On qualifie d’illusion le fait de prendre une chose pour une autre. Par exemple confondre une corde et un serpent relève de l’illusion, mais la corde n’en est pas fausse pour autant. La personne sujette à l’illusion a bel et bien une corde devant elle, mais la vision qu’elle en a est illusoire. D’ailleurs le concept erroné qui fait voir la manifestation matérielle séparée de l’énergie du Seigneur relève de l’illusion, mais cette manifestation matérielle n’est pas fausse.
Ce concept illusoire correspond à un reflet de la réalité apparaissant dans les ténèbres de l’ignorance. Ainsi qualifiera-t-on de, maya, tout ce qui semble ne pas être produit par l’énergie d’union de Dieu.
Croire que l’être distinct ou le Seigneur n’ont pas de forme, voilà également qui relève de l’illusion.
Se trouvant sur le champ de bataille de Kuruksétra, au milieu de deux armées qui s’affrontaient, le Seigneur déclare qu’Arjuna, son disciple et pur dévot, et tous les combattants assemblés là, ainsi que Lui-même, existaient dans le passé, qu’ils existent dans le présent, et que dans le futur également, ils seront toujours des individus distincts les uns des autres, même lorsque sera anéanti leur corps et qu’ils seront libérés de l’asservissement à l’existence matérielle.

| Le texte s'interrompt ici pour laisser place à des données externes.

Lemma remove_loop_ok t0 m r0 n t r i :
  pow2_size (zlen t0) → on_table t0 r0 → occ t0 < zlen t0 → shifting t0 t m r0 r i →
  (∀ q, on_table t0 q → cyc (zlen t0) r0 q < cyc (zlen t0) r0 i → cell t0 q ≠ None) →
  Z.of_nat n + cyc (zlen t0) r0 i = occ t0 →
  ∃ t' r', remove_loop hash t r n i = Ret (t', r') ∧ zlen t' = zlen t0 ∧ on_table t' r' ∧ table_ok (put_cell t' r' None) m.
Proof.
  intros HT Hr0 Hroom. revert t r i. induction n as [|n IH]; intros t r i Hsh Hrun Hn.
  - cbn [remove_loop]. pose proof (sh_length _ _ _ _ _ _ Hsh) as Hl. exists t, r. split; [done|]. split; [done|]. split; [apply Hsh|].
    assert (Ei : cell t i = None).
    { apply (sh_same _ _ _ _ _ _ Hsh); [apply Hsh|]. pose proof (sh_index _ _ _ _ _ _ Hsh) as Hi. unfold on_table in *. rewrite Hl in Hi.
      apply (run_full t0 r0 i Hr0 Hi); [lia|]. intros q Hq Hc. apply Hrun; [done|lia]. }
    assert (Hfull : cell t r ≠ None).
    { intros E. apply (sh_same _ _ _ _ _ _ Hsh) in E; [|apply Hsh]. revert E. apply Hrun.
      - unfold on_table. rewrite <- Hl. apply Hsh.
      - pose proof (sh_order _ _ _ _ _ _ Hsh). by rewrite Hl in *. }
    apply (shifting_done t0 t m r0 r i); [by rewrite Hl|done|done|done].
  - pose proof (sh_length _ _ _ _ _ _ Hsh) as Hl. pose proof (sh_index _ _ _ _ _ _ Hsh) as Hi.
    assert (HT' : pow2_size (zlen t)) by by rewrite Hl. assert (Hr0' : on_table t r0) by (unfold on_table in *; by rewrite Hl).
    assert (Hfull : cell t r ≠ None).
    { intros E. apply (sh_same _ _ _ _ _ _ Hsh) in E; [|apply Hsh]. revert E. apply Hrun.
      - unfold on_table. rewrite <- Hl. apply Hsh.
      - pose proof (sh_order _ _ _ _ _ _ Hsh). by rewrite Hl in *. }
    cbn [remove_loop]. change (table_size t) with (zlen t). rewrite slot_in by done. cbn [xbind]. destruct (cell t i) as [[k v]|] eqn:Ei.
    + assert (Hlast : cyc (zlen t) r0 i + 1 <> zlen t) by (rewrite Hl; lia).
      assert (Hrun' : ∀ q, on_table t0 q → cyc (zlen t0) r0 q < cyc (zlen t0) r0 (next (zlen t) i) → cell t0 q ≠ None).
      { intros q Hq Hc. rewrite Hl in Hc, Hlast. unfold on_table in Hi. rewrite Hl in Hi. rewrite cyc_next in Hc by done.
        destruct (decide (q = i)) as [->|Hne].
        - intros E. assert (cell t i = None); [|congruence]. apply (sh_same _ _ _ _ _ _ Hsh); [apply Hsh|done].
        - apply Hrun; [done|]. pose proof (cyc_inj _ _ _ _ Hr0 Hq Hi). lia. }
      assert (Hn' : Z.of_nat n + cyc (zlen t0) r0 (next (zlen t) i) = occ t0).
      { rewrite Hl in *. rewrite cyc_next by (done || (unfold on_table in Hi; rewrite Hl in Hi; done)). lia. }
      fold (home t k). pose proof (home_range t k HT') as Hh.
      rewrite !size_mod_cyc by (done || apply Hsh). rewrite probe_next by done.
      destruct (Z.ltb_spec (cyc (zlen t) (home t k) r) (cyc (zlen t) (home t k) i)) as [Hb|Hb].
      * rewrite put_slot_in by apply Hsh. cbn [xbind]. apply IH; [by apply (shifting_move t0 t m r0 r i k v)|done|done].
      * apply IH; [apply (shifting_stay t0 t m r0 r i k v); try done; unfold before; lia|done|done].
    + exists t, r. split; [done|]. split; [done|]. split; [apply Hsh|]. by apply (shifting_done t0 t m r0 r i).
Qed.

(** Removing the entry at [r] from a table with a free slot. *)
Lemma remove_ok t m k v r :
  table_ok t m → on_table t r → cell t r = Some (k, v) → occ t < zlen t →
  ∃ t' r', remove_loop hash t r (Z.to_nat (occ t - 1)) (HASHMAP_PROBE_NEXT (zlen t) r) = Ret (t', r') ∧
    zlen t' = zlen t ∧ on_table t' r' ∧ table_ok (put_cell t' r' None) (delete k m).
Proof.
  intros Hok Hr Er Hroom. destruct Hok as [HT Hp Hd He Hc]. rewrite probe_next by done.
  assert (Hm : m !! k = Some v) by (apply He; by exists r).
  assert (Hpos : 0 < occ t) by (pose proof (occ_put t r None Hr) as H; rewrite Er in H; cbn in H; pose proof (occ_nonneg (put_cell t r None)); lia).
  assert (Hcr : cyc (zlen t) r (next (zlen t) r) = 1).
  { rewrite cyc_next, cyc_self; [done|done|done|]. rewrite cyc_self. lia. }
  apply (remove_loop_ok t (delete k m) r); [done|done|done| | |rewrite Hcr; lia].
  - constructor; try done.
    + by apply next_range.
    + rewrite cyc_self, Hcr. lia.
    + intros j k' v' p Hj Hne Ej Hpr Hb. split; [by apply (Hp j k' v' p)|]. intros _. rewrite Hcr.
      pose proof (cyc_range _ _ _ Hr Hj). assert (cyc (zlen t) r j ≠ 0); [|lia]. intros E0. apply Hne.
      apply (cyc_inj (zlen t) r); [done|done|done|]. by rewrite cyc_self.
    + intros a b k' v1 v2 Ha Hb _ _ E1 E2. by apply (Hd a b k' v1 v2).
    + intros k' v'. rewrite lookup_delete_Some, (He k' v'). split.
      * intros (Hne & j & Hj & Ej). exists j. split_and!; [done|intros ->; congruence|done].
      * intros (j & Hj & Hjr & Ej). split; [|by exists j]. intros ->. apply Hjr. by apply (Hd j r k' v' v).
    + rewrite map_size_delete_Some by eauto. pose proof (map_size_non_empty_iff m) as [_ Hs].
      assert (size m ≠ 0%nat) by (intros E; apply map_size_empty_inv in E; subst; by rewrite lookup_empty in Hm). lia.
  - intros q Hq Hcq. rewrite Hcr in Hcq. pose proof (cyc_range _ _ _ Hr Hq).
    assert (q = r) as -> by (apply (cyc_inj (zlen t) r); [done|done|done|rewrite cyc_self; lia]). by rewrite Er.
Qed.

(** ** The interface *)

Definition allocated (T : Z) : Prop := ∃ n, 5 <= n <= 30 ∧ T = 2 ^ n.

Lemma allocated_pow2 T : allocated T → pow2_size T ∧ 32 <= T.
Proof.
  intros (n & Hn & ->). split; [exists n; split; [lia|done]|]. change 32 with (2 ^ 5). apply Z.pow_le_mono_r; lia.
Qed.

(** Sizes the code can compute without shifting an [int] past its width. *)
Definition SIZE_LIMIT : Z := 2 ^ 29.

(** The size computed is a power of two that holds one more entry and a free
    slot. *)
Lemma calc_table_size_ok init size :
  allocated init → 0 <= size <= SIZE_LIMIT →
  ∃ T, hashmap_calc_table_size init size = Ret T ∧ allocated T ∧ size + 1 < T.
Proof.
  intros Hi Hs. unfold SIZE_LIMIT in Hs. change (2 ^ 29) with 536870912 in Hs. pose proof (proj2 (allocated_pow2 init Hi)) as H32.
  pose proof (Z.div_mod size 3 ltac:(lia)) as Hdm. pose proof (Z.mod_pos_bound size 3 ltac:(lia)).
  unfold hashmap_calc_table_size. rewrite (u64_id (size + size / 3)) by (unfold is_u64; lia).
  destruct (Z.ltb_spec (size + size / 3) init) as [Hlt|Hge].
  - exists init. split_and!; [done|done|lia].
  - rewrite u64_id by (unfold is_u64; lia). destruct (Z.eqb_spec (size + size / 3 - 1) 0) as [|Hne]; [lia|].
    set (x := size + size / 3 - 1) in *. assert (Hlog : 4 <= Z.log2 x <= 29).
    { split; [change 4 with (Z.log2 31); apply Z.log2_le_mono; lia|].
      assert (Z.log2 x < 30); [|lia]. apply Z.log2_lt_pow2; lia. }
    pose proof (Z.log2_spec x ltac:(lia)) as [_ Hpow]. rewrite <- Z.add_1_r in Hpow.
    destruct (Z.leb_spec 31 (Z.log2 x + 1)); [lia|]. exists (2 ^ (Z.log2 x + 1)). rewrite Z.shiftl_1_l.
    split_and!; [done|exists (Z.log2 x + 1); split; [lia|done]|lia].
Qed.

(** A map [h] holds [m]: before the first entry without a table, then with a
    table that has a free slot. *)
Record holds (h : hashmap_base K V) m : Prop := {
  ho_init : allocated (hm_table_size_init h);
  ho_size : hm_size h = Z.of_nat (size m);
  ho_table : (hm_table h = [] ∧ m = ∅) ∨ (table_ok (hm_table h) m ∧ Z.of_nat (size m) < zlen (hm_table h))
}.

Lemma init_holds : holds hashmap_base_init ∅.
Proof. constructor; [exists 7; split; [lia|done]|done|by left]. Qed.

Lemma holds_entries h m : holds h m → distinct (hm_table h) ∧ has_entries (hm_table h) m.
Proof.
  intros [_ _ [[E ->]|[Hok _]]]; [|by destruct Hok]. rewrite E. unfold distinct, has_entries, on_table, zlen. cbn [length]. split.
  - intros; lia.
  - intros k v. rewrite lookup_empty. split; [done|]. intros (i & Hi & _). lia.
Qed.

Lemma hashmap_rehash_ok h m T :
  holds h m → allocated T → Z.of_nat (size m) < T →
  ∃ h', hashmap_rehash hash h T true = Ret (0, h') ∧ hm_table_size_init h' = hm_table_size_init h ∧ hm_size h' = hm_size h ∧
    zlen (hm_table h') = T ∧ table_ok (hm_table h') m.
Proof.
  intros Hh HT Hs. destruct (allocated_pow2 T HT) as [Hp H32]. pose proof (pow2_size_pos T Hp). destruct (holds_entries h m Hh) as [Hd He].
  unfold hashmap_rehash. rewrite (ho_size _ _ Hh). destruct (rehash_ok (hm_table h) m T Hp Hd He ltac:(lia)) as (t' & Et & El & Hok).
  assert (Hand : Z.land T (u64 (T - 1)) = 0).
  { replace T with (u64 T) at 1 by (apply u64_id; unfold is_u64; lia). change (HASHMAP_SIZE_MOD T T = 0).
    rewrite size_mod by done. apply Z.mod_same. lia. }
  rewrite Hand. destruct (Z.ltb_spec T (Z.of_nat (size m))); [lia|]. cbn [Z.eqb negb orb]. rewrite Et.
  eexists. split; [reflexivity|]. done.
Qed.
(* ===== verification/MemoryPool.v ===== *)
(** * MemoryPool: fixed-size blocks with per-thread caches

    [src/Util/memory_pool.c]: three static arrays cut into blocks, a free list
    threaded through the blocks of each, and a cache of up to 32 blocks per class
    in every thread.  The three caches of the source ([tls_small], [tls_medium],
    [tls_large]) and the three branches on them are one list indexed by the class
    here.  Memory is the first word of every block; addresses of the arrays and
    what [malloc] returns are arguments. *)

From stdpp Require Import gmap.
From S2P Require Import Prelude.

Definition MEMORY_POOL_SMALL_SIZE : Z := 64.
Definition MEMORY_POOL_MEDIUM_SIZE : Z := 256.
Definition MEMORY_POOL_LARGE_SIZE : Z := 1024.
Definition MEMORY_POOL_SMALL_COUNT : Z := 10000.
Definition MEMORY_POOL_MEDIUM_COUNT : Z := 5000.
Definition MEMORY_POOL_LARGE_COUNT : Z := 2000.
Definition TLS_CACHE_SIZE : Z := 32.

(** The first words of blocks: [block->next]. *)
Abbreviation words := (gmap Z Z).

Record memory_pool_class_t := mkClass {
  mc_free_list : Z;
  mc_pool_start : Z;
  mc_block_size : Z;
  mc_total_blocks : Z;
  mc_free_blocks : Z
}.

(** Counters per class, and those of the fallback. *)
Record memory_pool_stats_t := mkStats {
  ms_allocs : list Z;
  ms_pool_hits : list Z;
  ms_frees : list Z;
  ms_fallback_allocs : Z;
  ms_fallback_frees : Z
}.

Record memory_pool_t := mkMemPool {
  mp_classes : list memory_pool_class_t;
  mp_stats : memory_pool_stats_t;
  mp_initialized : bool;
  mp_words : words
}.

Definition mp_with_stats (p : memory_pool_t) (s : memory_pool_stats_t) : memory_pool_t :=
  mkMemPool (mp_classes p) s (mp_initialized p) (mp_words p).

Definition bump (k : nat) (l : list Z) : list Z := alter (fun n => u64 (n + 1)) k l.

Definition count_alloc (k : nat) (p : memory_pool_t) : memory_pool_t :=
  let s := mp_stats p in
  mp_with_stats p (mkStats (bump k (ms_allocs s)) (bump k (ms_pool_hits s)) (ms_frees s) (ms_fallback_allocs s) (ms_fallback_frees s)).
Definition count_free (k : nat) (p : memory_pool_t) : memory_pool_t :=
  let s := mp_stats p in
  mp_with_stats p (mkStats (ms_allocs s) (ms_pool_hits s) (bump k (ms_frees s)) (ms_fallback_allocs s) (ms_fallback_frees s)).
Definition count_fallback_alloc (p : memory_pool_t) : memory_pool_t :=
  let s := mp_stats p in
  mp_with_stats p (mkStats (ms_allocs s) (ms_pool_hits s) (ms_frees s) (u64 (ms_fallback_allocs s + 1)) (ms_fallback_frees s)).
Definition count_fallback_free (p : memory_pool_t) : memory_pool_t :=
  let s := mp_stats p in
  mp_with_stats p (mkStats (ms_allocs s) (ms_pool_hits s) (ms_frees s) (ms_fallback_allocs s) (u64 (ms_fallback_frees s + 1))).

(** ** One class *)

(** The loop that links block [i] to block [i + 1]. *)
Fixpoint link_blocks (n : nat) (pool block_size current : Z) (i : Z) (w : words) : words * Z :=
  match n with
  | O => (w, current)
  | S n' => let next := pool + (i + 1) * block_size in link_blocks n' pool block_size next (i + 1) (<[current := next]> w)
  end.

Definition memory_pool_class_init (pool block_size total_blocks : Z) (w : words) : memory_pool_class_t * words :=
  let '(w1, current) := link_blocks (Z.to_nat (total_blocks - 1)) pool block_size pool 0 w in
  (mkClass pool pool block_size total_blocks total_blocks, <[current := 0]> w1).

(** [None]: the pool is exhausted. *)
Definition memory_pool_class_alloc (cls : memory_pool_class_t) (w : words) : exec (option (Z * memory_pool_class_t)) :=
  if mc_free_list cls =? 0 then Ret None
  else
    match w !! mc_free_list cls with
    | None => Trap
    | Some next =>
        Ret (Some (mc_free_list cls, mkClass next (mc_pool_start cls) (mc_block_size cls) (mc_total_blocks cls) (mc_free_blocks cls - 1)))
    end.

Definition memory_pool_ptr_in_class (cls : memory_pool_class_t) (ptr : Z) : bool :=
  (mc_pool_start cls <=? ptr) && (ptr <? mc_pool_start cls + mc_block_size cls * mc_total_blocks cls).

(** [None]: the pointer is not in this pool. *)
Definition memory_pool_class_free (cls : memory_pool_class_t) (ptr : Z) (w : words) : option (memory_pool_class_t * words) :=
  if negb (memory_pool_ptr_in_class cls ptr) then None
  else
    Some (mkClass ptr (mc_pool_start cls) (mc_block_size cls) (mc_total_blocks cls) (mc_free_blocks cls + 1),
          <[ptr := mc_free_list cls]> w).

Definition memory_pool_ptr_in_any_pool (p : memory_pool_t) (ptr : Z) : bool :=
  existsb (fun cls => memory_pool_ptr_in_class cls ptr) (mp_classes p).

(** [3] stands for [MEMORY_POOL_FALLBACK]. *)
Definition memory_pool_get_class (size : Z) : nat :=
  if size <=? MEMORY_POOL_SMALL_SIZE then 0%nat
  else if size <=? MEMORY_POOL_MEDIUM_SIZE then 1%nat
  else if size <=? MEMORY_POOL_LARGE_SIZE then 2%nat
  else 3%nat.

(** ** The pool *)

Definition mp_with_class (p : memory_pool_t) (k : nat) (cls : memory_pool_class_t) (w : words) : memory_pool_t :=
  mkMemPool (<[k := cls]> (mp_classes p)) (mp_stats p) (mp_initialized p) w.

Definition memory_pool_init (p : memory_pool_t) (small medium large : Z) : memory_pool_t :=
  if mp_initialized p then p
  else
    let '(c0, w0) := memory_pool_class_init small MEMORY_POOL_SMALL_SIZE MEMORY_POOL_SMALL_COUNT (mp_words p) in
    let '(c1, w1) := memory_pool_class_init medium MEMORY_POOL_MEDIUM_SIZE MEMORY_POOL_MEDIUM_COUNT w0 in
    let '(c2, w2) := memory_pool_class_init large MEMORY_POOL_LARGE_SIZE MEMORY_POOL_LARGE_COUNT w1 in
    mkMemPool [c0; c1; c2] (mkStats [0; 0; 0] [0; 0; 0] [0; 0; 0] 0 0) true w2.

(** The caches of a thread, last freed first. *)
Abbreviation tls_caches := (list (list Z)).
Definition tls_cache_init : tls_caches := [[]; []; []].

(** [malloced] is what [malloc] returns if it is called. *)
Definition memory_pool_alloc (p : memory_pool_t) (tls : tls_caches) (size malloced : Z) : exec (Z * memory_pool_t * tls_caches) :=
  if negb (mp_initialized p) then Ret (malloced, p, tls)
  else
    let k := memory_pool_get_class size in
    match tls !! k with
    | Some (ptr :: rest) => Ret (ptr, count_alloc k p, <[k := rest]> tls)
    | _ =>
        match mp_classes p !! k with
        | None => Ret (malloced, count_fallback_alloc p, tls)
        | Some cls =>
            r <- memory_pool_class_alloc cls (mp_words p) ;;
            match r with
            | Some (ptr, cls') => Ret (ptr, count_alloc k (mp_with_class p k cls' (mp_words p)), tls)
            | None => Ret (malloced, count_fallback_alloc p, tls)
            end
        end
    end.

(** The loop over the classes. *)
Fixpoint free_to_classes (n : nat) (k : nat) (p : memory_pool_t) (ptr : Z) : option memory_pool_t :=
  match n with
  | O => None
  | S n' =>
      match mp_classes p !! k with
      | None => None
      | Some cls =>
          match memory_pool_class_free cls ptr (mp_words p) with
          | Some (cls', w) => Some (count_free k (mp_with_class p k cls' w))
          | None => free_to_classes n' (S k) p ptr
          end
      end
  end.

(** The last component is the pointer given to [free], if any. *)
Definition memory_pool_free (p : memory_pool_t) (tls : tls_caches) (ptr size : Z) : memory_pool_t * tls_caches * option Z :=
  if ptr =? 0 then (p, tls, None)
  else if negb (mp_initialized p) then (p, tls, Some ptr)
  else
    let k := memory_pool_get_class size in
    let fallback := (count_fallback_free p, tls, Some ptr) in
    let to_class := match free_to_classes 3 0 p ptr with Some p' => (p', tls, None) | None => fallback end in
    if memory_pool_ptr_in_any_pool p ptr then
      match tls !! k with
      | Some cache => if zlen cache <? TLS_CACHE_SIZE then (count_free k p, <[k := ptr :: cache]> tls, None) else to_class
      | None => to_class
      end
    else fallback.

(** Draining one cache into its class; a pointer the class does not own is
    dropped. *)
Fixpoint drain_cache (k : nat) (p : memory_pool_t) (cache : list Z) : memory_pool_t :=
  match cache with
  | [] => p
  | ptr :: rest =>
      let p1 := match mp_classes p !! k with
                | Some cls => match memory_pool_class_free cls ptr (mp_words p) with
                              | Some (cls', w) => mp_with_class p k cls' w
                              | None => p
                              end
                | None => p
                end in
      drain_cache k p1 rest
  end.

Definition memory_pool_tls_drain (p : memory_pool_t) (tls : tls_caches) : memory_pool_t * tls_caches :=
  if negb (mp_initialized p) then (p, tls)
  else
    let p0 := drain_cache 0 p (default [] (tls !! 0%nat)) in
    let p1 := drain_cache 1 p0 (default [] (tls !! 1%nat)) in
    (drain_cache 2 p1 (default [] (tls !! 2%nat)), tls_cache_init).

Definition memory_pool_destroy (p : memory_pool_t) (tls : tls_caches) : memory_pool_t * tls_caches :=
  if negb (mp_initialized p) then (p, tls)
  else
    let '(p1, tls1) := memory_pool_tls_drain p tls in
    (mkMemPool (mp_classes p1) (mp_stats p1) false (mp_words p1), tls1).

Definition memory_pool_get_stats (p : memory_pool_t) : memory_pool_stats_t := mp_stats p.

Definition memory_pool_reset_stats (p : memory_pool_t) : memory_pool_t :=
  mp_with_stats p (mkStats [0; 0; 0] [0; 0; 0] [0; 0; 0] 0 0).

Le Seigneur et les êtres créés demeurent à jamais des personnes distinctes. Ils ne peuvent en aucun cas perdre cette nature personnelle. Mais seule peut disparaître plutôt, par la miséricorde du Seigneur, l’influence de l’énergie illusoire, ce reflet de lumière dans l’obscurité.
L’être distinct ne jouit pas d’une réelle indépendance, mais seulement d’un reflet de l’indépendance propre à Krishna, l’Être Suprême. Aussi, l’âme conditionnée par la matière et l’énergie illusoire, qui prétend à l’indépendance suprême se trouve placée sous l’emprise de l’illusion. Cette illusion frappe les êtres dotés d’un pauvre fond de connaissance. On voit ainsi le reflet miroitant du soleil, de la lune, du feu et de l’électricité éblouir les prétendus savants, médecins, empiristes et autres, qui vont jusqu’à nier l’existence du Seigneur Suprême, tout en avançant leurs nombreuses théories et spéculations sur la création, le maintien et l’anéantissement de la manifestation matérielle.
Le médecin peut bien nier l’existence de l’âme dans le corps de l’être distinct, mais il reste incapable de ramener un cadavre à la vie, bien que tous les mécanismes du corps continuent d’exister après la mort.